Document Type : Original Article

Abstract
Energy consumption in data centers and systems is increasing rapidly, which is a
fundamental issue in the present age. An important advantage of distribution systems is
cost savings because they do not require the initial installation and commissioning of
resources and are scalable and flexible, but Load balance and scheduling are a challenge
in distribution systems. This paper presents a method for scheduling tasks on dynamically
available resources and the system uses continuous learning for best performance. In the
proposed method, the Actor-Critic is used to improve decision making in reinforcement
learning to extract the rules of distribution and use them in reinforcement learning to
improve and facilitate energy efficiency goals. The proposed method was compared with
the method presented in the same work in terms of "Completion time of all tasks " and
"energy consumption" criteria.
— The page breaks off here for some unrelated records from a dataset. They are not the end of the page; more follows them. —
Lemma moved_none b p a d s :
  heap s !! p = Some a -> batches s !! b = Some d -> moved b p a d 0 s = s.
Proof.
  intros Ha Hd. unfold moved.
  assert (a <| io_work_list_head := drop 0 (io_work_list_head a) |> = a) as -> by (by destruct a).
  assert (d <| work_selected := work_selected d ++ take 0 (io_work_list_head a) |> = d) as ->
    by (destruct d; simpl; by rewrite app_nil_r).
  by apply put_same.
Qed.

Lemma move_works_run works b p n s a d :
  heap s !! p = Some a -> batches s !! b = Some d -> io_work_list_head a = works ->
  NoDup works -> 0 <= n < MAX_BATCH_SIZE ->
  let k := Nat.min (length works) (Z.to_nat (MAX_BATCH_SIZE - n)) in
  move_works b p works n s = Ok (n + Z.of_nat k, moved b p a d k s).
Proof.
  revert n s a d. induction works as [|w works IH]; intros n s a d Ha Hd Hw Hn Hnn; cbn [move_works length].
  { cbn [Nat.min]. rewrite Z.add_0_r, moved_none by done. done. }
  apply list.NoDup_cons in Hn as [Hw' Hn]. unfold MAX_BATCH_SIZE in *.
  set (a1 := a <| io_work_list_head := works |>).
  set (d1 := d <| work_selected := work_selected d ++ [w] |>).
  set (s1 := put_batch b d1 (put_acct p a1 s)).
  rewrite (bind_ok _ _ s tt (put_acct p a1 s)).
  2: { rewrite (afq_upd_acct_run _ _ _ _ Ha). do 3 f_equal. unfold a1, upd, update_field.
       by rewrite Hw, list_del_head. }
  rewrite (bind_ok _ _ _ tt s1) by (exact (upd_batch_run b _ (put_acct p a1 s) d Hd)).
  rewrite s32_small by (unfold is_s32; lia).
  pose proof (lookup_lt_Some _ _ _ Ha) as Hl.
  assert (Hput : forall k, moved b p a1 d1 k s1 = moved b p a d (S k) s).
  { intros k. unfold moved, s1.
    match goal with |- put_batch b ?x (put_acct p ?y (put_batch b d1 ?z)) = _ =>
      change (put_acct p y (put_batch b d1 z)) with (put_batch b d1 (put_acct p y z)) end.
    rewrite put_batch_put, afq_put_put, Hw. f_equal. unfold d1, upd, update_field. simpl.
    by rewrite <- app_assoc. }
  assert (Ha1 : heap s1 !! p = Some a1).
  { change (heap s1) with (heap (put_acct p a1 s)). rewrite afq_put_lookup by done. by rewrite decide_True. }
  assert (Hd1 : batches s1 !! b = Some d1) by apply lookup_insert_eq.
  destruct (Z.geb_spec (n + 1) 100) as [Hge|Hlt].
  - replace (Nat.min (S (length works)) (Z.to_nat (100 - n))) with 1%nat by lia.
    rewrite <- Hput, moved_none by done. unfold ret. do 2 f_equal.
  - rewrite (IH (n + 1) s1 a1 d1) by (done || lia). rewrite Hput.
    replace (Nat.min (S (length works)) (Z.to_nat (100 - n)))
      with (S (Nat.min (length works) (Z.to_nat (100 - (n + 1))))) by lia.
    rewrite Nat2Z.inj_succ. do 2 f_equal. lia.
Qed.

(** ** One round *)

(** The state after one round: the works are moved, and an account without works is
    no longer active. *)
Definition served_state (b : ptr) (p : nat) (a : account) (d : io_batch_desc) (k : nat) (s : afq) : afq :=
  (moved b p a d k s) <| ad ::= fun ad => ad <| active_acct_list :=
    (if bool_decide (drop k (io_work_list_head a) = []) then list_del p (active_acct_list ad)
     else active_acct_list ad) |> |>.

Lemma serve_acct_run b p n again s a d :
  heap s !! p = Some a -> batches s !! b = Some d -> NoDup (io_work_list_head a) ->
  io_work_list_head a <> [] -> 0 <= n < MAX_BATCH_SIZE ->
  let k := Nat.min (length (io_work_list_head a)) (Z.to_nat (MAX_BATCH_SIZE - n)) in
  serve_acct b p n again s =
  (if (n + Z.of_nat k <? MIN_BATCH_SIZE) && (seq_counter a <? SEQ_THRESHOLD)
   then again (n + Z.of_nat k) else ret 1) (served_state b p a d k s).
Proof.
  intros Ha Hd Hn Hne Hb k. unfold serve_acct. rewrite (bind_ok _ _ _ _ _ (afq_acct_run _ _ _ _ Ha)).
  unfold acct_no_pending_io at 1. rewrite bool_decide_eq_false_2 by done.
  rewrite (bind_ok _ _ _ _ _ (move_works_run _ b p n s a d Ha Hd eq_refl Hn Hb)). fold k.
  set (a1 := a <| io_work_list_head := drop k (io_work_list_head a) |>).
  assert (Ha1 : heap (moved b p a d k s) !! p = Some a1).
  { change (heap (moved b p a d k s)) with (heap (put_acct p a1 s)).
    rewrite afq_put_lookup by (by eapply lookup_lt_Some). by rewrite decide_True. }
  rewrite (bind_ok _ _ _ _ _ (afq_acct_run _ _ _ _ Ha1)).
  rewrite (bind_ok _ _ _ tt (served_state b p a d k s)); [done |].
  unfold acct_no_pending_io, served_state. cbn [a1 io_work_list_head upd update_field].
  destruct (bool_decide (drop k (io_work_list_head a) = [])); [done |].
  unfold ret. do 2 f_equal.
Qed.
(** A priority above 8 makes the index of [prio_served_rqs] negative. *)
Lemma prio_out_of_range :
  exists f, run_handler (Dispatch false) (exec (KvSet 7 "ioprio" 9) e2) = Fault f.
Proof. vm_compute. eexists. reflexivity. Qed.

(** A counter that the administrator sets beyond twice the threshold is never the
    least: nothing is selected though a work waits and a batch is allowed. *)
Definition v1 : afq := exec (KvSet 7 "vio_counter" (MAX_VIO_COUNTER_THRESHOLD * 2)) e2.
Lemma setting_starves :
  pending v1 = [OfReq 1] /\ keep_wait (ad v1) = ALLOW_NEW_BATCH /\
  exists s', basic_sched_dispatch false v1 = Ok (0, s').
Proof. split; [vm_compute; reflexivity |]. split; [vm_compute; reflexivity |]. vm_compute. eexists. reflexivity. Qed.

(** Without memory for an account the pointer is followed all the same. *)
Definition no_memory (s : afq) : afq :=
  s <| kern ::= fun k => k <| k_world ::= fun w => w <| w_alloc := fun _ => false |> |> |>.
Lemma no_memory_crash : exists line, run_handler (CausesFree 1) (no_memory e0) = Fault (NullDeref line).
Proof. vm_compute. eexists. reflexivity. Qed.
(* ===== verification/AfqHost.v ===== *)
(** * The actually-fair-queuing scheduler under the file systems

    The hooks of the scheduler keep its promises to the code that dirties pages and frees cause
    lists ([HostOk], [FsHostOk]), as long as memory is not short: they return, and leave the reference
    counts alone.  Nothing is assumed of the tags of the requests ([bare_env]). *)

From S2P Require Import Prelude Keeps Partial CInt Kernel DiskSim IoBatch HashTable CauseTags CauseRefs Tags Jiffies.
From S2P Require Import SplitAccount SplitSched IoctlHelper Afq AfqOps AfqInv AfqVio AfqAccount AfqHooks AfqRuns AfqAloof.
From S2P Require Import Buffers BuffersInv BuffersRuns BuffersFit StackLib.

Section AfqHost.
Context {K : KernelFns} {KO : KernelOk K} {J : JiffyFns} {D : Driver} (q0 : ptr).

(** The scheduler runs on the queue [q0]; the disks of other queues have none with hooks. *)
Definition afq_host : Host afq := {|
  ker := kern;
  set_ker k s := s <| kern := k |>;
  queue_sched_uniq q s := if decide (q = q0) then q_sched_uniq s else 0;
  elevator_causes_free_fn q s := if decide (q = q0) then Some basic_sched_causes_free else None;
|}.
#[local] Existing Instance afq_host.

(** The inodes it knows are files on its disk. *)
Definition afq_fs : FsHost afq := {|
  inode_queue inode s := match inodes s !! inode with Some _ => Some q0 | None => None end;
  elevator_causes_dirty_fn q s :=
    if decide (q = q0) then Some (fun causes task inode pos => basic_sched_causes_dirty causes (task_account_id task) inode pos)
    else None;
|}.
#[local] Existing Instance afq_fs.

(** The data the accounting works on, whatever the tags. *)
Definition books_ok (s : afq) : Prop := @data_inv _ bare_env s /\ calm false s.

Lemma books_kern s k : books_ok s -> w_alloc (k_world k) = w_alloc (k_world (kern s)) -> books_ok (s <| kern := k |>).
Proof. intros [Hd Hc] Hw. split; [|exact Hc]. by apply (@data_inv_kern _ bare_env). Qed.

Lemma free_books causes s :
  books_ok s -> has_causes causes s ->
  exists s', basic_sched_causes_free causes s = Ok (tt, s') /\ books_ok s' /\ same_refs (kern s) (kern s').
Proof.
  intros [Hd Hc] Hh. destruct (@keeps_free _ _ _ bare_env causes s Hd (conj Hc Hh)) as ([] & s' & E & Hd' & _ & Hc').
  exists s'. split_and!; [done | done |]. by apply (apart_causes_free (tags_apart_apart s) causes s tt s').
Qed.

Lemma dirty_books causes id inode pos s :
  books_ok s -> has_causes causes s -> is_Some (inodes s !! inode) ->
  exists s', basic_sched_causes_dirty causes id inode pos s = Ok (tt, s') /\ books_ok s' /\ same_refs (kern s) (kern s').
Proof.
  intros [Hd Hc] Hh Hi. destruct (@keeps_dirty _ _ _ bare_env causes id inode pos s Hd (conj Hc (conj Hh Hi))) as ([] & s' & E & Hd' & _ & Hc').
  exists s'. split_and!; [done | done |]. by apply (apart_causes_dirty (tags_apart_apart s) causes id inode pos s tt s').
Qed.

Definition afq_host_ok : HostOk afq.
Proof.
  refine {| host_inv := books_ok |}.
  - done.
  - by intros [].
  - intros k s Hs Hk. apply books_kern; [done | apply Hk].
  - intros s p c Hs Hc. simpl in Hc.
    assert (Hnot : exists s', ret tt s = Ok (tt, s') /\ same_refs (kern s) (kern s') /\
      forall k, k_causes k = delete p (k_causes (kern s')) -> k_world k = k_world (kern s') -> books_ok (s' <| kern := k |>)).
    { exists s. split_and!; [done | done |]. intros k _ Ew. apply books_kern; [done | by rewrite Ew]. }
    unfold notify. destruct (callback_q c) as [q|]; [|done]. unfold bind, gets. destruct (_ =? _); [|done].
    cbn [elevator_causes_free_fn afq_host]. case_decide; [|done].
    destruct (free_books p s Hs) as (s' & E & Hs' & Hr); [by exists c |].
    exists s'. split_and!; [done | done |]. intros k _ Ew. apply books_kern; [done | by rewrite Ew].
Defined.
#[local] Existing Instance afq_host_ok.

Lemma afq_fs_ok : FsHostOk afq.
Proof.
  split. intros s inode q p c task pos size Hs Hq Hc. simpl in Hq, Hc.
  destruct (inodes s !! inode) as [ipos|] eqn:Ei; [|done]. injection Hq as <-.
  assert (Htell : exists s1, match callback_q c with
      | None => (let! uniq := gets (queue_sched_uniq q0) in
                 in_kernel (write_causes p (fun c => c <| callback_q := Some q0 |> <| cl_sched_uniq := uniq |> <| cl_size := u64 size |>)))
      | Some _ => ret tt end s = Ok (tt, s1) /\ books_ok s1 /\ same_refs (kern s) (kern s1) /\ has_causes p s1 /\
      inodes s1 !! inode = Some ipos).
  { destruct (callback_q c); [exists s; split_and!; [done | done | done | by exists c | done] |].
    eexists. split; [reflexivity |]. split_and!; [by apply books_kern | by apply same_refs_alter | | done].
    unfold has_causes. simpl. rewrite lookup_alter_eq, Hc. by eexists. }
  destruct Htell as (s1 & E1 & Hs1 & Hr1 & [c1 Hc1] & Ei1). unfold tell_scheduler. rewrite (bind_ok _ _ _ _ _ E1).
  unfold bind at 1, gets. cbn [elevator_causes_dirty_fn afq_fs]. rewrite decide_True by done.
  rewrite (bind_ok _ _ s1 c1 s1) by (by apply in_kernel_read). unfold bind at 1.
  destruct (_ =? _); [|by exists s1].
  destruct (dirty_books p (task_account_id task) inode pos s1 Hs1) as (s' & E & Hs' & Hr); [by exists c1 | by rewrite Ei1 |].
  exists s'. split_and!; [done | done | by transitivity (kern s1)].
Qed.

(** What the file systems leave alone: the works, the requests and the work items. *)
Definition fs_apart (works : list (option ptr)) (s0 s : afq) : Prop := fits_apart works s /\ unmoved s0 s.

Lemma fs_apart_obliging works s0 : Obliging works (fs_apart works s0).
Proof.
  split; simpl.
  - done.
  - by intros s [H _].
  - intros s k [_ H] Hk. split; [done |]. by eapply unmoved_same.
  - intros q fn p s E. case_decide; [|done]. injection E as <-.
    apply stable_both; [by apply apart_causes_free, fits_apart_apart | apply unmoved_causes_free].
  - intros q fn p task inode pos s E. case_decide; [|done]. injection E as <-.
    apply stable_both; [by apply apart_causes_dirty, fits_apart_apart | apply unmoved_causes_dirty].
Qed.
End AfqHost.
In th e evaluations, the energy consumption of the
proposed method was more appropriate than the compared method. In environments
where queue length is formed and resources and requests change rapidly, this energy
consumption increases slightly due to the increasing number of scenarios and continuous
learning. In general, the proposed method is suitable for stable environments, low changes
or more balanced time intervals Because the learning process takes time.